§ Data supplied
==========

(* ===== verification/_CoqProject ===== *)
-Q . S2P
Prelude.v
RingBuffer.v
EventLoop.v
EventLoopSafety.v
EventLoopLiveness.v
Dispatcher.v
Mailbox.v
Executor.v
WorkerPool.v
Future.v
Compute.v
EventBus.v
EventBusSafety.v
Breaker.v
Limiter.v
Retry.v
Bulkhead.v
Rate.v
Hedge.v
Fallback.v
Timeout.v
Backoff.v
StateManager.v
Quota.v
Registry.v
Drain.v
Hooks.v
Health.v
Deployment.v
Supervisor.v
Links.v
Platform.v
Codec.v
TradeProtocol.v
VpnProtocol.v
LogSegment.v
AppendLog.v
OrderBook.v
OrderBookSafety.v
Cron.v
Cache.v
Workflow.v
WorkflowSafety.v
WorkflowTermination.v
Router.v
Kson.v
Scheduler.v
Disruptor.v
Risk.v
Approval.v
Bank.v
Ledger.v
Wallet.v
Purchase.v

==========

§ What is needed
Return the entries above exactly as they were written.

§ Response to this task
(* ===== verification/_CoqProject ===== *)
-Q . S2P
Prelude.v
RingBuffer.v
EventLoop.v
EventLoopSafety.v
EventLoopLiveness.v
Dispatcher.v
Mailbox.v
Executor.v
WorkerPool.v
Future.v
Compute.v
EventBus.v
EventBusSafety.v
Breaker.v
Limiter.v
Retry.v
Bulkhead.v
Rate.v
Hedge.v
Fallback.v
Timeout.v
Backoff.v
StateManager.v
Quota.v
Registry.v
Drain.v
Hooks.v
Health.v
Deployment.v
Supervisor.v
Links.v
Platform.v
Codec.v
TradeProtocol.v
VpnProtocol.v
LogSegment.v
AppendLog.v
OrderBook.v
OrderBookSafety.v
Cron.v
Cache.v
Workflow.v
WorkflowSafety.v
WorkflowTermination.v
Router.v
Kson.v
Scheduler.v
Disruptor.v
Risk.v
Approval.v
Bank.v
Ledger.v
Wallet.v
Purchase.v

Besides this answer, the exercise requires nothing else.